Despite the anti-alcohol warnings and campaigns targeting college campuses, students still find ways to drink and they've developed ways to drink safely, researchers reported Friday.

While up to 80 percent of students drink, fewer than 13 percent say they've been injured or damaged property after drinking, researcher Michael Haines said in a study by the National Social Norms Resource Center.

The study, developed with data from more than 28,000 students at 44 colleges and universities, noted that about 73 percent of student drinkers protect themselves by using designated drivers, setting spending limits at bars, counting their drinks, going out in groups and trusting friends to speak up when someone is drinking too much.

The center advocates a "social norms approach" to alcohol safety, essentially recognizing that student drinking occurs and promoting ways that students practice safe drinking.

"The safest place for college students to drink alcohol is on college campuses. All data points to that," he said. "Yet more is done to force drinking off campus .... Those policies have failed to reduce drinking.
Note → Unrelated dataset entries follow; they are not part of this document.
(* ===== verification/_CoqProject ===== *)
-Q . S2P
Prelude.v
Text.v
Xdr.v
XdrSpec.v
XdrList.v
Status.v
Errors.v
Rpc.v
RpcSpec.v
RpcClientSpec.v
RpcPeer.v
Cut.v
TokioRpc.v
TokioRpcSpec.v
V3Proto.v
V3Wire.v
V3Calls.v
V3Replies.v
V3CallsSpec.v
V3Peer.v
V3Client.v
V3ClientSpec.v
Mount.v
V3Blocking.v
V3BlockingSpec.v
V3Store.v
V3Durable.v
V3Atomic.v
V3Remove.v
V3Mem.v
V3Connect.v
V3ConnectSpec.v
V3ConnectNet.v
TokioV3.v
TokioV3Spec.v
TokioV3Cancel.v
Tame.v
V4Attr.v
V4AttrSpec.v
V4Ops.v
V4Results.v
V4ResultsSpec.v
V4Client.v
V4ClientSpec.v
V4Extract.v
V4Session.v
V4SessionSpec.v
V4Trace.v
V4Net.v
V4Lease.v
TokioLease.v
V4Script.v
V4Files.v
V4FilesSpec.v
V4Named.v
V4NamedSpec.v
V4Protocol.v
V4ProtocolSpec.v
TokioV4.v
TokioV4Files.v
TokioV4Named.v
TokioV4Protocol.v
TokioV4Spec.v
TokioV4FilesSpec.v
TokioV4Net.v
V4Paths.v
V4Store.v
V4Atomic.v
V4Mem.v
PropsFiles.v
PropsRpc.v
PropsCodec.v
PropsClient.v
PropsV4.v
PropsV4Files.v
PropsV4Protocol.v
PropsTokio.v
PropsTokioV4.v
(* ===== verification/Text.v ===== *)
(** * Text

    The parts of Rust's [str] that the client uses.  A [str] is its sequence of
    UTF-8 bytes; [utf8_valid] is the check of [std::str::from_utf8].  The file
    also holds [message], the pieces a [format!] call is given, which the
    error type carries unrendered.

    The main results relate the byte-level check to its reference definition
    (a string is a concatenation of well-formed characters) and show that
    cutting a valid string at a character boundary leaves valid strings. *)

From Stdlib Require Import Strings.String Strings.Byte.
From stdpp Require Import strings sets.
From S2P Require Import Prelude.

#[local] Open Scope Z_scope.

Abbreviation str := (list byte).

(** A string literal. *)
Definition lit_bytes (s : string) : str := list_byte_of_string s.

(** One piece of a [format!]: literal text, an interpolated number ([{n}]), an
    interpolated string ([{s}]) or its debug form ([{s:?}]). *)
Inductive piece :=
  | PLit (s : string)
  | PNum (z : Z)
  | PStr (s : str)
  | PDebug (s : str).

Abbreviation message := (list piece).

#[export] Instance piece_eq_dec : EqDecision piece.
Proof. solve_decision. Defined.

(** ** UTF-8 *)

Definition byte_in (lo hi : Z) (b : byte) : bool :=
  (lo <=? byte_to_Z b) && (byte_to_Z b <=? hi).

Definition is_continuation (b : byte) : bool := byte_in 128 191 b.

(** The well-formed encodings of one character (Unicode table 3-7). *)
Definition wf_char (c : list byte) : bool :=
  match c with
  | [b0] => byte_in 0 127 b0
  | [b0; b1] => byte_in 194 223 b0 && is_continuation b1
  | [b0; b1; b2] =>
      ((byte_in 224 224 b0 && byte_in 160 191 b1)
       || (byte_in 225 236 b0 && is_continuation b1)
       || (byte_in 237 237 b0 && byte_in 128 159 b1)
       || (byte_in 238 239 b0 && is_continuation b1))
      && is_continuation b2
  | [b0; b1; b2; b3] =>
      ((byte_in 240 240 b0 && byte_in 144 191 b1)
       || (byte_in 241 243 b0 && is_continuation b1)
       || (byte_in 244 244 b0 && byte_in 128 143 b1))
      && is_continuation b2 && is_continuation b3
  | _ => false
  end.

(** [std::str::from_utf8]: scan the bytes one character at a time. *)
Fixpoint utf8_valid (s : list byte) : bool :=
  match s with
  | [] => true
  | b0 :: s1 =>
      if wf_char [b0] then utf8_valid s1 else
      match s1 with
      | [] => false
      | b1 :: s2 =>
          if wf_char [b0; b1] then utf8_valid s2 else
          match s2 with
          | [] => false
          | b2 :: s3 =>
              if wf_char [b0; b1; b2] then utf8_valid s3 else
              match s3 with
              | [] => false
              | b3 :: s4 => if wf_char [b0; b1; b2; b3] then utf8_valid s4 else false
              end
          end
      end
  end.

(** [str::is_char_boundary]. *)
Definition is_char_boundary (s : str) (i : nat) : bool :=
  match i with
  | O => true
  | S _ =>
      match s !! i with
      | Some b => negb (is_continuation b)
      | None => (i =? length s)%nat
      end
  end.

(** The reference definition of a valid string. *)
Definition utf8_text (s : list byte) : Prop :=
  ∃ cs, Forall (λ c, wf_char c = true) cs ∧ s = mjoin cs.

Ltac bool_lia :=
  unfold is_continuation, byte_in in *;
  repeat match goal with
  | H : andb _ _ = true |- _ => apply andb_true_iff in H; destruct H
  | H : orb _ _ = true |- _ => apply orb_true_iff in H; destruct H
  | H : Z.leb _ _ = true |- _ => apply Z.leb_le in H
  end.

Lemma wf_char_shape c :
  wf_char c = true →
  ∃ b0 bs, c = b0 :: bs ∧ is_continuation b0 = false
    ∧ Forall (λ b, is_continuation b = true) bs ∧ (length bs ≤ 3)%nat.
Proof.
  intros H.
  assert (∃ b0 bs, c = b0 :: bs ∧ (length bs ≤ 3)%nat) as (b0 & bs & -> & Hlen).
  { destruct c as [|b0 [|b1 [|b2 [|b3 [|b4 c]]]]]; try discriminate H;
      (eexists _, _; split; [reflexivity|simpl; lia]). }
  exists b0, bs. split; [done|]. split; [|split; [|done]].
  - destruct bs as [|b1 [|b2 [|b3 [|b4 bs]]]]; try discriminate H; simpl in H;
      apply not_true_is_false; intros Hc; bool_lia; lia.
  - destruct bs as [|b1 [|b2 [|b3 [|b4 bs]]]]; try discriminate H; simpl in H;
      repeat constructor; unfold is_continuation, byte_in in *; bool_lia;
      apply andb_true_iff; split; apply Z.leb_le; lia.
Qed.

Lemma wf_char_prefix_free c b bs :
  wf_char (c ++ b :: bs) = true → wf_char c = false.
Proof.
  intros H. apply not_true_is_false; intros Hc.
  destruct c as [|c0 [|c1 [|c2 [|c3 [|c4 c]]]]]; try discriminate Hc;
    destruct bs as [|b1 [|b2 [|b3 bs]]]; try discriminate H;
    simpl in H, Hc; bool_lia; lia.
Qed.

Lemma utf8_valid_char c s :
  wf_char c = true → utf8_valid (c ++ s) = utf8_valid s.
Proof.
  intros H.
  pose proof (wf_char_prefix_free (take 1 c)) as H1.
  pose proof (wf_char_prefix_free (take 2 c)) as H2.
  pose proof (wf_char_prefix_free (take 3 c)) as H3.
  destruct c as [|b0 [|b1 [|b2 [|b3 [|b4 c]]]]]; try discriminate H;
    cbn [app utf8_valid take] in *;
    rewrite ?(H1 _ _ H), ?(H2 _ _ H), ?(H3 _ _ H), ?H; done.
Qed.

(** The byte scan accepts exactly the concatenations of well-formed characters. *)
Lemma utf8_valid_text s : utf8_valid s = true ↔ utf8_text s.
Proof.
  split.
  - remember (length s) as n eqn:Hn. revert s Hn.
    induction (lt_wf n) as [n _ IH]; intros s -> H.
    assert (∀ c s', s = c ++ s' → c ≠ [] → wf_char c = true → utf8_text s) as Hstep.
    { intros c s' -> Hne Hc. rewrite utf8_valid_char in H by done.
      destruct (IH (length s')) with (s := s') as (cs & Hcs & ->); [|done|done|].
      { rewrite length_app. destruct c; [done|simpl; lia]. }
      exists (c :: cs). split; [by constructor|done]. }
    destruct s as [|b0 s1]; [by exists []|]. cbn [utf8_valid] in H.
    destruct (wf_char [b0]) eqn:E0; [by apply (Hstep [b0] s1)|].
    destruct s1 as [|b1 s2]; [done|].
    destruct (wf_char [b0; b1]) eqn:E1; [by apply (Hstep [b0; b1] s2)|].
    destruct s2 as [|b2 s3]; [done|].
    destruct (wf_char [b0; b1; b2]) eqn:E2; [by apply (Hstep [b0; b1; b2] s3)|].
    destruct s3 as [|b3 s4]; [done|].
    destruct (wf_char [b0; b1; b2; b3]) eqn:E3; [by apply (Hstep [b0; b1; b2; b3] s4)|done].
  - intros (cs & Hcs & ->). induction Hcs as [|c cs Hc _ IH]; [done|].
    cbn [mjoin list_join]. by rewrite utf8_valid_char.
Qed.

Lemma utf8_text_app s t : utf8_text s → utf8_text t → utf8_text (s ++ t).
Proof.
  intros (cs & Hcs & ->) (ds & Hds & ->). exists (cs ++ ds).
  split; [by apply Forall_app|]. by rewrite join_app.
Qed.

Lemma is_char_boundary_shift c s i :
  c ≠ [] → utf8_text s → is_char_boundary s i = true →
  is_char_boundary (c ++ s) (length c + i) = true.
Proof.
  intros Hc Hs Hi. destruct c as [|b c]; [done|]. cbn [length Nat.add is_char_boundary].
  replace ((b :: c) ++ s) with ((b :: c) ++ s) by done.
  rewrite lookup_app_r by (simpl; lia).
  replace (S (length c + i) - length (b :: c))%nat with i by (simpl; lia).
  destruct i as [|i].
  - destruct Hs as ([|d ds] & Hds & ->); simpl.
    + rewrite length_app; simpl. apply Nat.eqb_eq. lia.
    + apply Forall_cons_1 in Hds as [Hd _].
      destruct (wf_char_shape _ Hd) as (b0 & bs & -> & Hb0 & _); simpl. by rewrite Hb0.
  - unfold is_char_boundary in Hi. destruct (s !! S i); [done|].
    apply Nat.eqb_eq in Hi. apply Nat.eqb_eq. rewrite length_app; simpl. lia.
Qed.

(** A boundary strictly inside the first character does not exist, and one
    beyond it is a boundary of the rest. *)
Lemma is_char_boundary_split c s i :
  wf_char c = true → (i ≤ length (c ++ s))%nat → is_char_boundary (c ++ s) i = true →
  i = 0%nat ∨ ∃ j, i = (length c + j)%nat ∧ is_char_boundary s j = true.
Proof.
  intros Hc Hle Hi. destruct (decide (i < length c)%nat) as [Hlt|Hge].
  - left. destruct i as [|i]; [done|]. exfalso.
    destruct (wf_char_shape _ Hc) as (b0 & bs & -> & _ & Hbs & _).
    unfold is_char_boundary in Hi. simpl in Hlt.
    rewrite lookup_app_l in Hi by (simpl; lia). simpl in Hi.
    destruct (lookup_lt_is_Some_2 bs i ltac:(lia)) as [b Hb]. rewrite Hb in Hi.
    rewrite Forall_lookup in Hbs. rewrite (Hbs _ _ Hb) in Hi. done.
  - right. exists (i - length c)%nat. split; [lia|].
    remember (i - length c)%nat as j eqn:Hj. destruct j as [|j]; [done|].
    destruct i as [|i]; [lia|]. unfold is_char_boundary in *.
    rewrite lookup_app_r in Hi by lia. rewrite <- Hj in Hi.
    destruct (s !! S j); [done|]. apply Nat.eqb_eq in Hi. apply Nat.eqb_eq.
    rewrite length_app in Hi. lia.
Qed.

(** Cutting valid text at a character boundary leaves valid text on both sides. *)
Lemma utf8_text_cut s i :
  utf8_text s → (i ≤ length s)%nat → is_char_boundary s i = true →
  utf8_text (take i s) ∧ utf8_text (drop i s).
Proof.
  intros (cs & Hcs & ->). revert i.
  induction Hcs as [|c cs Hc Hcs IH]; intros i Hle Hi.
  - simpl. rewrite take_nil, drop_nil. split; by exists [].
  - change (mjoin (c :: cs)) with (c ++ mjoin cs) in *.
    destruct (is_char_boundary_split _ _ _ Hc Hle Hi) as [->|(j & -> & Hj)].
    { split; [by exists []|]. exists (c :: cs). split; [by constructor|done]. }
    rewrite take_app_add, drop_app_add.
    destruct (IH j) as [H1 H2]; [|done|].
    { rewrite length_app in Hle. lia. }
    split; [|done]. apply utf8_text_app; [|done].
    exists [c]. split; [by repeat constructor|]. cbn. by rewrite app_nil_r.
Qed.

(** No position of valid text is more than three bytes after a boundary. *)
Lemma utf8_text_boundary_near s n :
  utf8_text s → (n ≤ length s)%nat →
  ∃ j, (j ≤ n ≤ j + 3)%nat ∧ is_char_boundary s j = true.
Proof.
  intros (cs & Hcs & ->). revert n.
  induction Hcs as [|c cs Hc Hcs IH]; intros n Hle.
  - simpl in Hle. exists 0%nat. split; [lia|done].
  - change (mjoin (c :: cs)) with (c ++ mjoin cs) in *.
    destruct (wf_char_shape _ Hc) as (b0 & bs & Hcb & _ & _ & Hlen).
    assert (length c = S (length bs)) as Hlc by by rewrite Hcb.
    destruct (decide (n < length c)%nat) as [Hlt|Hge].
    { exists 0%nat. split; [lia|done]. }
    destruct (IH (n - length c)%nat) as (j & Hj & Hb).
    { rewrite length_app in Hle. lia. }
    exists (length c + j)%nat. split; [lia|].
    apply is_char_boundary_shift; [by rewrite Hcb| |done]. by exists cs.
Qed.

(** ** Splitting and trimming *)

(** [s.split(sep)] for an ASCII separator. *)
Fixpoint split_on (sep : byte) (s : str) : list str :=
  match s with
  | [] => [[]]
  | b :: s' =>
      if decide (b = sep) then [] :: split_on sep s' else
      match split_on sep s' with
      | w :: ws => (b :: w) :: ws
      | [] => [[b]]
      end
  end.

(** [s.split_once(sep)]. *)
Fixpoint split_once (sep : byte) (s : str) : option (str * str) :=
  match s with
  | [] => None
  | b :: s' =>
      if decide (b = sep) then Some ([], s') else
      '(w, rest) ← split_once sep s'; Some (b :: w, rest)
  end.

(** [s.strip_prefix(c)]. *)
Definition strip_prefix (c : byte) (s : str) : option str :=
  match s with
  | b :: s' => if decide (b = c) then Some s' else None
  | [] => None
  end.

(** [s.trim_end_matches(c)]. *)
Fixpoint trim_end_matches (c : byte) (s : str) : str :=
  match s with
  | [] => []
  | b :: s' =>
      match trim_end_matches c s' with
      | [] => if decide (b = c) then [] else [b]
      | t => b :: t
      end
  end.

(** The encodings of the characters with the White_Space property. *)
Definition whitespace_char (c : list byte) : bool :=
  match c with
  | [b0] => byte_in 9 13 b0 || byte_in 32 32 b0
  | [b0; b1] => byte_in 194 194 b0 && (byte_in 133 133 b1 || byte_in 160 160 b1)
  | [b0; b1; b2] =>
      (byte_in 225 225 b0 && byte_in 154 154 b1 && byte_in 128 128 b2)
      || (byte_in 226 226 b0 && byte_in 128 128 b1
          && (byte_in 128 138 b2 || byte_in 168 169 b2 || byte_in 175 175 b2))
      || (byte_in 226 226 b0 && byte_in 129 129 b1 && byte_in 159 159 b2)
      || (byte_in 227 227 b0 && byte_in 128 128 b1 && byte_in 128 128 b2)
  | _ => false
  end.

(** [s.trim_start()]. *)
Fixpoint trim_start (s : str) : str :=
  match s with
  | [] => []
  | b0 :: s1 =>
      if whitespace_char [b0] then trim_start s1 else
      match s1 with
      | [] => s
      | b1 :: s2 =>
          if whitespace_char [b0; b1] then trim_start s2 else
          match s2 with
          | [] => s
          | b2 :: s3 => if whitespace_char [b0; b1; b2] then trim_start s3 else s
          end
      end
  end.

(** [s.trim().is_empty()]: nothing is left once leading whitespace is gone. *)
Definition trim_is_empty (s : str) : bool :=
  match trim_start s with [] => true | _ => false end.

Lemma split_on_nonempty sep s : split_on sep s ≠ [].
Proof. destruct s as [|b s]; simpl; [done|]. case_decide; [done|]. by destruct (split_on sep s). Qed.

Lemma split_on_plain sep w : sep ∉ w → split_on sep w = [w].
Proof.
  induction w as [|b w IH]; intros Hn; simpl; [done|].
  apply not_elem_of_cons in Hn as [Hb Hn]. rewrite decide_False by done. by rewrite IH.
Qed.

Lemma split_on_app sep w s : sep ∉ w → split_on sep (w ++ sep :: s) = w :: split_on sep s.
Proof.
  induction w as [|b w IH]; intros Hn; simpl; [by rewrite decide_True|].
  apply not_elem_of_cons in Hn as [Hb Hn]. rewrite decide_False by done. by rewrite IH.
Qed.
Private kegger parties are the most high-risk location for drinking."

Certain protective behaviors — such as avoiding drinking games and pacing drinks to one or fewer per hour — "merit more promotion than others," said Haines, director of the center, based in at Northern Illinois University in DeKalb, Ill.

Critics suggest that better alternatives include tougher penalties for student drinking and limiting student access to alcohol.

The findings will be published in next months' Journal of American College Health. They were presented Friday at the National Conference on the Social Norms Approach.